Then the function $F=T\circ A$ is transcendental.

Proof:
A function in $\mathbb{R}$ is a function $D\subseteq\mathbb{R}\to\mathbb{R}$.
A function in $\mathbb{C}$ is a function $D\subseteq\mathbb{C}\to\mathbb{C}$.
Let $^{-1}$ denote the inverse function.
Assume $T\circ A$ is algebraic. Then there is an algebraic function $A_1$ of one variable so that $\forall x\in X\colon\ T(A(x))=A_1(x)$.

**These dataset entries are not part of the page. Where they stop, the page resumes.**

(** The keys of every dict inside the value are pairwise distinct, as
    they are in every value that [json.load] builds. *)
Fixpoint unique_keys (v : JsonValue) : bool :=
  match v with
  | JList items => forallb unique_keys items
  | JDict fields =>
      bool_decide (NoDup (map fst fields))
      && forallb (fun kv => unique_keys (snd kv)) fields
  | _ => true
  end.

(** ** Reading the records *)

(** The record that the call with its two inputs exchanged reports. *)
Definition mirror (r : DiffRecord) : DiffRecord :=
  match r with
  | KeyOnlyInLeft p ks => KeyOnlyInRight p ks
  | KeyOnlyInRight p ks => KeyOnlyInLeft p ks
  | TypeMismatch p type1 type2 => TypeMismatch p type2 type1
  | LengthMismatch p len1 len2 => LengthMismatch p len2 len1
  | ValueMismatch p val1 val2 => ValueMismatch p val2 val1
  end.

(** What a record says is the case. *)
Definition record_ok (r : DiffRecord) : Prop :=
  match r with
  | KeyOnlyInLeft _ ks | KeyOnlyInRight _ ks =>
      ks ≠ [] ∧ Sorted String.le ks ∧ NoDup ks
  | TypeMismatch _ type1 type2 =>
      type1 ≠ type2 ∧ ∃ val1 val2, type1 = type_name val1 ∧ type2 = type_name val2
  | LengthMismatch _ len1 len2 => len1 ≠ len2
  | ValueMismatch _ val1 val2 =>
      type_name val1 = type_name val2
      ∧ is_scalar val1 = true ∧ is_scalar val2 = true
      ∧ py_eq val1 val2 = false
  end.

(** Two dicts with the same keys and the same value at every key that is
    not an ignored key. *)
Definition agree_off_ignored (fields fields' : list (string * JsonValue))
  : Prop :=
  ∀ key,
    (is_Some (lookup_field key fields) ↔ is_Some (lookup_field key fields'))
    ∧ (key ∉ ignored_keys ->
       lookup_field key fields = lookup_field key fields').

(** * Properties *)

(** Closes a goal from the membership [H] of a record in a list that
    holds no record of its kind. *)
Ltac no_such_record H :=
  repeat first
    [ by apply elem_of_nil in H
    | apply elem_of_cons in H as [ H | H ]; [ discriminate H | ]
    | match type of H with
      | context [if ?c then _ else _] => destruct c
      end ].

(** ** Structural induction on values *)

Lemma JsonValue_nested_ind (P : JsonValue -> Prop) :
  P JNone ->
  (∀ b, P (JBool b)) ->
  (∀ n, P (JInt n)) ->
  (∀ f, P (JFloat f)) ->
  (∀ s, P (JStr s)) ->
  (∀ items, Forall P items -> P (JList items)) ->
  (∀ fields, Forall (fun kv => P (snd kv)) fields -> P (JDict fields)) ->
  ∀ v, P v.
Proof.
  intros HNone HBool HInt HFloat HStr HList HDict.
  fix IH 1. intros [ | b | n | f | s | items | fields ].
  - exact HNone.
  - apply HBool.
  - apply HInt.
  - apply HFloat.
  - apply HStr.
  - apply HList. induction items as [ | x items IHitems ]; constructor;
      [ apply IH | exact IHitems ].
  - apply HDict. induction fields as [ | [k x] fields IHfields ]; constructor;
      [ apply IH | exact IHfields ].
Qed.

(** The recursion of [compare_objects] goes from a dict to the values of
    its fields and to the first element of a field that is a list. *)
Lemma compare_descent_ind (P : JsonValue -> Prop) :
  (∀ v,
      (∀ fields key val1, v = JDict fields -> (key, val1) ∈ fields ->
         P val1 ∧ ∀ x l, val1 = JList (x :: l) -> P x) ->
      P v) ->
  ∀ v, P v.
Proof.
  intros step v.
  enough (P v ∧ ∀ x l, v = JList (x :: l) -> P x) as [Hv _] by exact Hv.
  induction v as [ | | | | | items IHitems | fields IHfields ] using JsonValue_nested_ind;
    try solve [ split; [ apply step; intros ? ? ? [=] | intros ? ? [=] ] ].
  - split.
    + apply step. intros ? ? ? [=].
    + intros x l [= ->]. apply Forall_cons_1 in IHitems as [[Hx _] _]. exact Hx.
  - split; [ | intros ? ? [=] ].
    apply step. intros fields' key val1 [= <-] Hin.
    rewrite Forall_forall in IHfields. exact (IHfields _ Hin).
Qed.

(** ** The loop combinator *)

Lemma for_each_app {A B} (body : A -> result (list B)) l1 l2 :
  for_each body (l1 ++ l2) =
  (ds1 ← for_each body l1; ds2 ← for_each body l2; Ok (ds1 ++ ds2)).
Proof.
  induction l1 as [ | x l1 IH ]; simpl.
  - destruct (for_each body l2); reflexivity.
  - destruct (body x) as [ ds | e ]; simpl; [ | reflexivity ].
    rewrite IH. destruct (for_each body l1) as [ ds1 | e ]; simpl; [ | reflexivity ].
    destruct (for_each body l2) as [ ds2 | e ]; simpl; [ | reflexivity ].
    by rewrite (assoc_L (++)).
Qed.

Lemma for_each_Ok {A B} (body : A -> result (list B)) l :
  (∀ x, x ∈ l -> ∃ ds, body x = Ok ds) ->
  ∃ dss, Forall2 (fun x ds => body x = Ok ds) l dss
         ∧ for_each body l = Ok (concat dss).
Proof.
  induction l as [ | x l IH ]; intros Hbody.
  - exists []. split; [ constructor | reflexivity ].
  - destruct (Hbody x) as [ds Hds]; [ left | ].
    destruct IH as (dss & Hall & Hdss).
    { intros y Hy. apply Hbody. by right. }
    exists (ds :: dss). split; [ by constructor | ].
    simpl. rewrite Hds. simpl. rewrite Hdss. reflexivity.
Qed.

Lemma for_each_ext {A B} (body1 body2 : A -> result (list B)) l :
  (∀ x, x ∈ l -> body1 x = body2 x) ->
  for_each body1 l = for_each body2 l.
Proof.
  induction l as [ | x l IH ]; intros Hext; [ reflexivity | ].
  simpl. rewrite (Hext x) by left. rewrite IH; [ reflexivity | ].
  intros y Hy. apply Hext. by right.
Qed.

(** ** Dicts and key sets *)

Lemma getitem_lookup {A} fields key (k : JsonValue -> result A) :
  getitem (JDict fields) key k =
  match lookup_field key fields with
  | Some v => k v
  | None => Raise (KeyError key)
  end.
Proof.
  simpl. induction fields as [ | [key' v] fields IH ]; simpl; [ reflexivity | ].
  destruct (String.eqb key' key); [ reflexivity | exact IH ].
Qed.

Lemma lookup_field_elem_of key fields v :
  lookup_field key fields = Some v -> (key, v) ∈ fields.
Proof.
  induction fields as [ | [key' v'] fields IH ]; simpl; [ discriminate | ].
  destruct (String.eqb_spec key' key) as [ -> | _ ].
  - intros [= ->]. left.
  - intros H. right. auto.
Qed.

Lemma elem_of_keys_of_dict key fields :
  key ∈ keys_of (JDict fields) ↔ is_Some (lookup_field key fields).
Proof.
  simpl. rewrite elem_of_list_to_set.
  induction fields as [ | [key' v'] fields IH ]; simpl.
  - rewrite elem_of_nil. split; [ tauto | intros [? [=]] ].
  - rewrite elem_of_cons, IH. simpl.
    destruct (String.eqb_spec key' key) as [ -> | Hne ].
    + split; [ eauto | tauto ].
    + split; [ intros [ -> | H ]; [ congruence | exact H ] | tauto ].
Qed.

Lemma elem_of_keys_of key obj :
  key ∈ keys_of obj -> ∃ fields v, obj = JDict fields ∧ lookup_field key fields = Some v.
Proof.
  destruct obj as [ | | | | | | fields ]; simpl;
    try (intros H; by apply not_elem_of_empty in H).
  intros H. apply (elem_of_keys_of_dict key fields) in H as [v Hv]. eauto.
Qed.

Lemma keys_of_not_dict obj : is_dict obj = false -> keys_of obj = ∅.
Proof. by destruct obj. Qed.

(** ** Set iteration *)

Lemma valid_iter_elem_of iter s key :
  valid_iter iter -> key ∈ iter s ↔ key ∈ s.
Proof. intros Hiter. rewrite (Hiter s). apply elem_of_elements. Qed.

Lemma valid_iter_empty iter : valid_iter iter -> iter ∅ = [].
Proof.
  intros Hiter. apply Permutation_nil_r. rewrite (Hiter ∅).
  by rewrite elements_empty.
Qed.

Lemma valid_iter_split iter s key :
  valid_iter iter -> key ∈ s ->
  ∃ l1 l2, iter s = l1 ++ key :: l2 ∧ (key ∉ l1) ∧ (key ∉ l2).
Proof.
  intros Hiter Hkey.
  assert (NoDup (iter s)) as Hnd by (rewrite (Hiter s); apply NoDup_elements).
  apply (valid_iter_elem_of iter s key Hiter) in Hkey.
  apply list_elem_of_split in Hkey as (l1 & l2 & Heq).
  exists l1, l2. rewrite Heq in Hnd |- *.
  apply NoDup_app in Hnd as (_ & Hl1 & Hl2).
  apply NoDup_cons in Hl2 as [Hl2 _].
  split; [ reflexivity | split; [ | exact Hl2 ] ].
  intros Hin. apply (Hl1 _ Hin). left.
Qed.

Lemma valid_iter_elements : valid_iter elements.
Proof. intros s. reflexivity. Qed.

Lemma valid_iter_sorted : valid_iter sorted.
Proof. intros s. apply merge_sort_Permutation. Qed.

(** ** Unfolding [compare_objects] *)

Lemma compare_objects_unfold iter obj1 obj2 path :
  compare_objects iter obj1 obj2 path =
  (ds ← for_each (loop_body (compare_objects iter) obj1 obj2 path)
                 (iter (keys_of obj1 ∩ keys_of obj2));
   Ok (key_only_records obj1 obj2 path ++ ds)).
Proof. destruct obj1; reflexivity. Qed.

(** The loop body at a key that both dicts have. *)
Lemma loop_body_common self fields1 fields2 path key val1 val2 :
  lookup_field key fields1 = Some val1 ->
  lookup_field key fields2 = Some val2 ->
  loop_body self (JDict fields1) (JDict fields2) path key =
  if key_in key ignored_keys then Ok []
  else match compare_field_types val1 val2 (new_path_of path key) with
       | Some type_diff => Ok [type_diff]
       | None => compare_values self key val1 val2 (new_path_of path key)
       end.
Proof.
  intros H1 H2. unfold loop_body.
  rewrite getitem_lookup, H1, getitem_lookup, H2. reflexivity.
Qed.
(** C1. On the outline [midSideSquare] the walk ends with five edges whose
    first and last are the two halves of the side from [(0, 0)] to [(2, 0)].
    The merge fires and replaces them by one line, but that line runs from
    the start of the first edge to the end of the last edge: it is the
    empty line at [(1, 0)] and not the side from [(0, 0)] to [(2, 0)]. *)
Theorem merge_on_midSideSquare :
  collapseHull midSideSquare =
    Some [ PhaserLine 1 0 2 0; PhaserLine 2 0 2 2; PhaserLine 2 2 0 2;
           PhaserLine 0 2 0 0; PhaserLine 0 0 1 0 ] /\
  checkIfCollinear (PhaserLine 1 0 2 0) (PhaserLine 0 0 1 0) = true /\
  buildPolygon midSideSquare =
    Some [ PhaserLine 2 0 2 2; PhaserLine 2 2 0 2; PhaserLine 0 2 0 0;
           PhaserLine 1 0 1 0 ] /\
  PhaserLine 1 0 1 0 <> PhaserLine 0 0 2 0.
Proof. repeat split; try reflexivity. discriminate. Qed.

(** C2. The polygon built from [midSideSquare] ends with the empty line at
    [(1, 0)], which passes [checkIfCollinear] with both of its neighbours:
    two cyclically adjacent edges of the output are collinear. *)
Theorem collinear_neighbours_on_midSideSquare :
  exists edges,
    buildPolygon midSideSquare = Some edges /\
    hasCollinearNeighbours edges = true /\
    cyclicPair edges 2 = Some (PhaserLine 0 2 0 0, PhaserLine 1 0 1 0) /\
    checkIfCollinear (PhaserLine 0 2 0 0) (PhaserLine 1 0 1 0) = true /\
    cyclicPair edges 3 = Some (PhaserLine 1 0 1 0, PhaserLine 2 0 2 2) /\
    checkIfCollinear (PhaserLine 1 0 1 0) (PhaserLine 2 0 2 2) = true.
Proof. eexists. repeat split; reflexivity. Qed.

(** C4. The direction vectors of the polygon built from [midSideSquare]
    add up to [(-2, 0)], not to the zero vector. *)
Theorem open_polygon_on_midSideSquare :
  exists edges,
    buildPolygon midSideSquare = Some edges /\
    sumDirections edges = (-2, 0) /\
    sumDirections edges <> (0, 0).
Proof.
  eexists. split; [reflexivity |]. split; [reflexivity |].
  intros H. vm_compute in H. discriminate.
Qed.

(** C8. The four corners of an axis-aligned square (side [s], not zero),
    walked in either sense and started at any corner ([rotate k] starts the
    list [k] corners further), give exactly four edges: the four sides of
    the square, in the order of the walk.  Whatever the start, they are the
    same four sides. *)
Theorem square_from_any_corner (x y s : Z) (k : nat) :
  s <> 0 ->
  (exists edges,
     buildPolygon (rotate k (square x y s)) = Some edges /\
     length edges = 4%nat /\
     edges = rotate k (squareSides x y s) /\
     edges ≡ₚ squareSides x y s) /\
  (exists edges,
     buildPolygon (rotate k (reverse (square x y s))) = Some edges /\
     length edges = 4%nat /\
     edges = rotate k (squareSidesBack x y s) /\
     edges ≡ₚ squareSidesBack x y s).
Proof.
  intros Hs.
  assert (Hk : (k `mod` 4 < 4)%nat) by (apply Nat.mod_upper_bound; lia).
  split; eexists; (split; [| split; [| split; [reflexivity |]]]);
    try (by rewrite length_rotate); try apply rotate_perm.
  all: unfold rotate; simpl length;
    destruct (k `mod` 4)%nat as [|[|[|[|?]]]]; try lia; simpl;
      (rewrite buildPolygon_corners; [reflexivity | ..]);
      unfold lineBetween; simpl; apply checkIfCollinear_axes; lia.
Qed.

Lemma square_from_any_corner_witness :
  32 <> 0 /\
  (exists edges,
     buildPolygon (rotate 3 (square 32 64 32)) = Some edges /\
     length edges = 4%nat /\
     edges = rotate 3 (squareSides 32 64 32) /\
     edges ≡ₚ squareSides 32 64 32) /\
  (exists edges,
     buildPolygon (rotate 3 (reverse (square 32 64 32))) = Some edges /\
     length edges = 4%nat /\
     edges = rotate 3 (squareSidesBack 32 64 32) /\
     edges ≡ₚ squareSidesBack 32 64 32).
Proof. split; [lia | apply (square_from_any_corner 32 64 32 3); lia]. Defined.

$$\text{for all}\ y\in Y:$$ $$T(A(A^{-1}(y)))=A_1(A^{-1}(y))$$ $$T(y)=A_1(A^{-1}(y))\tag{1}$$ Because the bijective algebraic functions in $\mathbb{R}$ (or $\mathbb{C}$) are closed under inversion and under composition, $A_1\circ A^{-1}$ is an algebraic function. But $T$ is a transcendental function. So (1) is a contradiction, and therefore the assumption is wrong. This proves the statement.
q.e.d.

If $A$ is not injective, you can decompose it into different pieces of injective functions (e.g. the inverses of the partial inverses of $A$) and apply the statement.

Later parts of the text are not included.